Source data

(** X21: the ledger is append-only: analysing a sequence of images keeps
    the earlier records, in place and unchanged, and appends one record for
    each image that was preprocessed and analysed by the local model, in the
    order of the images; a failed analysis appends nothing. *)
Theorem ledger_append_only (format_1f format_2f : Q -> string)
    (history : list Ledger.Entry) (session : list Ledger.Observation) :
  exists added,
    Ledger.analyze_all format_1f format_2f history session = history ++ added
    /\ List.map Ledger.timestamp added
       = List.map Ledger.now (List.filter Ledger.accepted session)
    /\ length added = length (List.filter Ledger.accepted session).
Proof.
  destruct (analyze_all_appends format_1f format_2f session history) as (added & H1 & H2).
  exists added. split; [exact H1|]. split; [exact H2|].
  rewrite <- (length_map Ledger.timestamp), H2. apply length_map.
Qed.

(** X22: [get_data_export] returns [None] for an unknown data type; for
    ["feces_history"] it returns [None] exactly when no analysis of the
    session succeeded, and the table of the ledger otherwise; for
    ["simulation"] it exports a run of 100 days, or is left by
    [ZeroDivisionError] when the population is 0. *)
Theorem export_outcomes (format_1f format_2f : Q -> string)
    (simulation_csv : DataFrame -> string)
    (history_csv : list Ledger.Entry -> string)
    (self : AnimalDiseaseAI) (session : list Ledger.Observation) (data_type : string) :
  let ledger := Ledger.analyze_all format_1f format_2f [] session in
  let export := Ledger.get_data_export simulation_csv history_csv self ledger in
  (data_type <> "simulation"%string -> data_type <> "feces_history"%string ->
   export data_type = Return None)
  /\ (export "feces_history"%string = Return None
      <-> List.filter Ledger.accepted session = [])
  /\ (List.filter Ledger.accepted session <> [] ->
      export "feces_history"%string = Return (Some (history_csv ledger)))
  /\ (population (params self) == 0 ->
      export "simulation"%string = Raise ZeroDivisionError)
  /\ (~ population (params self) == 0 ->
      exists c, export "simulation"%string
                = Return (Some (simulation_csv {| Day := range 100; columns := c |}))
                /\ length (Susceptible c) = 100%nat).
Proof.
  intros ledger export.
  destruct (analyze_all_appends format_1f format_2f session []) as (added & Hrun & Hmap).
  fold ledger in Hrun. cbn [app] in Hrun.
  assert (Hempty : ledger = [] <-> List.filter Ledger.accepted session = []).
  { rewrite Hrun. split; intros H.
    - rewrite H in Hmap. cbn in Hmap.
      destruct (List.filter Ledger.accepted session); [reflexivity | discriminate Hmap].
    - rewrite H in Hmap. cbn in Hmap. destruct added; [reflexivity | discriminate Hmap]. }
  subst export. unfold Ledger.get_data_export.
  split; [|split; [|split; [|split]]].
  - intros H1 H2. apply String.eqb_neq in H1, H2. now rewrite H1, H2.
  - cbn [String.eqb Ascii.eqb Bool.eqb]. rewrite <- Hempty.
    destruct ledger; split; congruence.
  - intros Hne. cbn [String.eqb Ascii.eqb Bool.eqb].
    destruct ledger eqn:E; [|reflexivity]. exfalso. apply Hne. now apply Hempty.
  - intros Hpop. rewrite String.eqb_refl.
    now rewrite (generate_simulation_zero_population self 100 Hpop) by lia.
  - intros Hpop. rewrite String.eqb_refl.
    destruct (generate_simulation_returns self 100 Hpop) as (c & -> & Hc); [lia|].
    exists c. split; [reflexivity|]. now destruct Hc.
Qed.

(** ** More on the advisory client *)

Section ClientFacts.

Import Notions.

Variable service : nat -> outcome string.
Variable str_params : Params -> string.
Variable str_env_factors : EnvFactors -> string.

Lemma total_wait_backoff (f : nat) :
  forall r, (0 <= r)%Z ->
    total_wait (backoff_from r f)
    = (2 ^ (r + Z.of_nat f + 1) - 2 ^ (r + 1))%Z.
Proof.
  induction f as [|f IH]; intros r Hr.
  - unfold backoff_from, total_wait. cbn [seq List.map fold_right].
    change (Z.of_nat 0) with 0%Z. rewrite Z.add_0_r. lia.
  - rewrite backoff_from_succ. cbn [total_wait fold_right].
    fold (total_wait (backoff_from (r + 1) f)). rewrite IH by lia.
    replace (r + 1 + Z.of_nat f + 1)%Z with (r + Z.of_nat (S f) + 1)%Z by lia.
    replace (r + 1 + 1)%Z with (Z.succ (r + 1)) by lia.
    rewrite Z.pow_succ_r by lia. lia.
Qed.

Lemma total_wait_bound (f n : nat) :
  (f <= n)%nat ->
  (0 <= total_wait (backoff f) <= 2 ^ (Z.of_nat n + 1) - 2)%Z.
Proof.
  intros Hf. unfold backoff. rewrite total_wait_backoff by lia.
  change (2 ^ (0 + 1))%Z with 2%Z.
  assert (2 ^ (0 + Z.of_nat f + 1) <= 2 ^ (Z.of_nat n + 1))%Z
    by (apply Z.pow_le_mono_r; lia).
  assert (2 ^ 1 <= 2 ^ (0 + Z.of_nat f + 1))%Z by (apply Z.pow_le_mono_r; lia).
  change (2 ^ 1)%Z with 2%Z in *. lia.
Qed.

(** What a call of the retry client costs, for any [max_retries]. *)
Lemma retry_cost (n : nat) (w : world) :
  let res := retry_loop service n 0%Z w in
  (posts w <= posts (snd res) <= posts w + n)%nat
  /\ exists f, (f <= n)%nat /\ sleeps (snd res) = sleeps w ++ backoff f
       /\ (fst res = Return None \/ (f < n)%nat).
Proof.
  intros res. subst res.
  destruct (retry_loop_spec service n 0%Z w) as (f & Hf & _ & Hsleep & Hall & Hsome).
  split.
  - destruct (Nat.eq_dec f n) as [E | E].
    + destruct (Hall E) as [_ ->]. lia.
    + destruct Hsome as [-> _]; lia.
  - exists f. split; [exact Hf|]. split; [exact Hsleep|].
    destruct (Nat.eq_dec f n) as [E | E]; [left; now apply Hall | right; lia].
Qed.

End ClientFacts.

(** X23: for every [max_retries], a call of the retry client issues at
    most [max(0, max_retries)] requests, only appends to the waits, and waits
    at most [2^(max_retries+1) - 2] in total (14 by default); with
    [max_retries <= 0] it returns [None] at once, without any request. *)
Theorem retry_budget (service : nat -> outcome string) (self : AnimalDiseaseAI)
    (query : string) (max_retries : Z) (w : world) :
  let res := ai_analysis_with_retry service self query max_retries w in
  (posts w <= posts (snd res) <= posts w + Z.to_nat max_retries)%nat
  /\ (exists added,
        sleeps (snd res) = sleeps w ++ added
        /\ (0 <= Notions.total_wait added
            <= 2 ^ (Z.of_nat (Z.to_nat max_retries) + 1) - 2)%Z)
  /\ ((max_retries <= 0)%Z -> res = (Return None, w)).
Proof.
  intros res. subst res. unfold ai_analysis_with_retry.
  destruct (retry_cost service (Z.to_nat max_retries) w) as (Hposts & f & Hf & Hsleep & _).
  split; [exact Hposts|]. split.
  - exists (backoff f). split; [exact Hsleep|]. now apply total_wait_bound.
  - intros Hn. replace (Z.to_nat max_retries) with 0%nat by lia. reflexivity.
Qed.

(** X24: [ai_analysis] never removes or overwrites a cache entry and
    touches no key but its own; it leaves the parameters and the environment
    as they are; it issues at most 3 requests and waits at most 14 units;
    and on a cache hit it returns the cached text without any request or
    wait, whatever the service would answer. *)
Theorem cache_only_grows (service : nat -> outcome string)
    (str_params : Params -> string) (str_env_factors : EnvFactors -> string)
    (self : AnimalDiseaseAI) (query : string) (w : world) :
  let r := ai_analysis service str_params str_env_factors self query w in
  let self' := fst (snd r) in
  let w' := snd (snd r) in
  let key := cache_key str_params str_env_factors self query in
  (forall k text, analysis_cache self !! k = Some text ->
                  analysis_cache self' !! k = Some text)
  /\ (forall k, k <> key -> analysis_cache self' !! k = analysis_cache self !! k)
  /\ params self' = params self /\ env_factors self' = env_factors self
  /\ (posts w <= posts w' <= posts w + 3)%nat
  /\ (exists added, sleeps w' = sleeps w ++ added
        /\ (0 <= Notions.total_wait added <= 14)%Z)
  /\ (forall text, analysis_cache self !! key = Some text ->
                   r = (Return (Some text), (self, w))).
Proof.
  intros r self' w' key. subst r self' w'. unfold ai_analysis. fold key.
  destruct (analysis_cache self !! key) as [cached|] eqn:Hlook.
  - cbn [fst snd]. repeat split; try done; try lia.
    + exists []. rewrite app_nil_r. split; [reflexivity | cbn; lia].
    + intros text H. now injection H as ->.
  - change (ai_analysis_with_retry service self query 3 w)
      with (retry_loop service 3 0%Z w).
    destruct (retry_cost service 3 w) as (Hposts & f & Hf & Hsleep & _).
    pose proof (total_wait_bound f 3 Hf) as Hwait.
    change (2 ^ (Z.of_nat 3 + 1) - 2)%Z with 14%Z in Hwait.
    destruct (retry_loop service 3 0%Z w) as [[[text|]|e] w1]; cbn [fst snd] in *.
    + destruct (truthy (Some text)); cbn [analysis_cache params env_factors set_cache].
      * repeat split; try done; try lia.
        -- intros k t Hk. rewrite lookup_insert_ne; [exact Hk|]. congruence.
        -- intros k Hk. now rewrite lookup_insert_ne by congruence.
        -- now exists (backoff f).
      * repeat split; try done; try lia. now exists (backoff f).
    + repeat split; try done; try lia. now exists (backoff f).
    + repeat split; try done; try lia. now exists (backoff f).
Qed.

(** X25: an exception that is neither a [RequestException] nor a
    [KeyError] is not handled: when, on a cache miss and after [f < 3] failed
    requests, the request raises such an exception, it leaves [ai_analysis]
    at once, after [f + 1] requests and the [f] waits made so far, and
    caches nothing. *)
Theorem foreign_exception_escapes (service : nat -> outcome string)
    (str_params : Params -> string) (str_env_factors : EnvFactors -> string)
    (self : AnimalDiseaseAI) (query : string) (w : world) (f : nat) (e : exn) :
  analysis_cache self !! cache_key str_params str_env_factors self query = None ->
  (f < 3)%nat ->
  (forall j, (j < f)%nat -> service (posts w + j)%nat = Raise RequestException) ->
  service (posts w + f)%nat = Raise e ->
  e <> RequestException -> e <> KeyError ->
  ai_analysis service str_params str_env_factors self query w
  = (Raise e, (self, {| posts := posts w + f + 1; sleeps := sleeps w ++ backoff f |})).
Proof.
  intros Hmiss Hf Hfail He Hne1 Hne2. unfold ai_analysis. rewrite Hmiss.
  change (ai_analysis_with_retry service self query 3 w)
    with (retry_loop service 3 0%Z w).
  destruct (retry_loop_spec service 3 0%Z w) as (f0 & Hf0 & Hfail0 & Hsleep & Hend).
  assert (E : f0 = f).
  { apply (failed_requests_unique service 3 w f0 f (retry_loop service 3 0%Z w));
      try assumption; try lia.
    right. rewrite He. congruence. }
  subst f0. destruct Hend as [_ Hsome]. destruct Hsome as [Hposts Hcase]; [exact Hf|].
  rewrite He in Hcase. fold (backoff f) in Hsleep.
  destruct (retry_loop service 3 0%Z w) as [o [p sl]]. cbn [fst snd posts sleeps] in *.
  subst p sl.
  destruct e; try contradiction; now rewrite Hcase.
Qed.

Lemma foreign_exception_escapes_witness :
  ai_analysis (fun n => match n with O => Raise RequestException | _ => Raise ValueError end)
    Inputs.no_str Inputs.no_str init "q" Inputs.fresh
  = (Raise ValueError,
     (init, {| posts := 0 + 1 + 1; sleeps := [] ++ backoff 1 |})).
Proof.
  apply (foreign_exception_escapes _ Inputs.no_str Inputs.no_str init "q" Inputs.fresh 1
           ValueError).
  - reflexivity.
  - lia.
  - intros [|j] Hj; [reflexivity | lia].
  - reflexivity.
  - discriminate.
  - discriminate.
Defined.

(** ** Scenario B in binary64 *)

Section ScenarioB.

#[local] Set Warnings "-inexact-float".

(** C4, as worded: evaluated as the source evaluates it, in binary64, the
    avian-flu term of scenario B is not 0.3 and the score is not 0.9 (the
    comparison is that of [==] on [float]). *)
Lemma scenario_B_not_exact :
  PrimFloat.eqb (Binary64.avian_flu_risk 35 0.7) 0.3 = false
  /\ PrimFloat.eqb (Binary64.total_risk [] [] 35 0.7) 0.9 = false.
Proof. split; vm_compute; reflexivity. Qed.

Action item
Will you return exactly the lines above from the one with "rewrite Z.pow_succ_r by lia. lia." down to the one with "Lemma retry_cost (n", counting both as part of the range?

Reply to the task
    rewrite Z.pow_succ_r by lia. lia.
Qed.

Lemma total_wait_bound (f n : nat) :
  (f <= n)%nat ->
  (0 <= total_wait (backoff f) <= 2 ^ (Z.of_nat n + 1) - 2)%Z.
Proof.
  intros Hf. unfold backoff. rewrite total_wait_backoff by lia.
  change (2 ^ (0 + 1))%Z with 2%Z.
  assert (2 ^ (0 + Z.of_nat f + 1) <= 2 ^ (Z.of_nat n + 1))%Z
    by (apply Z.pow_le_mono_r; lia).
  assert (2 ^ 1 <= 2 ^ (0 + Z.of_nat f + 1))%Z by (apply Z.pow_le_mono_r; lia).
  change (2 ^ 1)%Z with 2%Z in *. lia.
Qed.

(** What a call of the retry client costs, for any [max_retries]. *)
Lemma retry_cost (n : nat) (w : world) :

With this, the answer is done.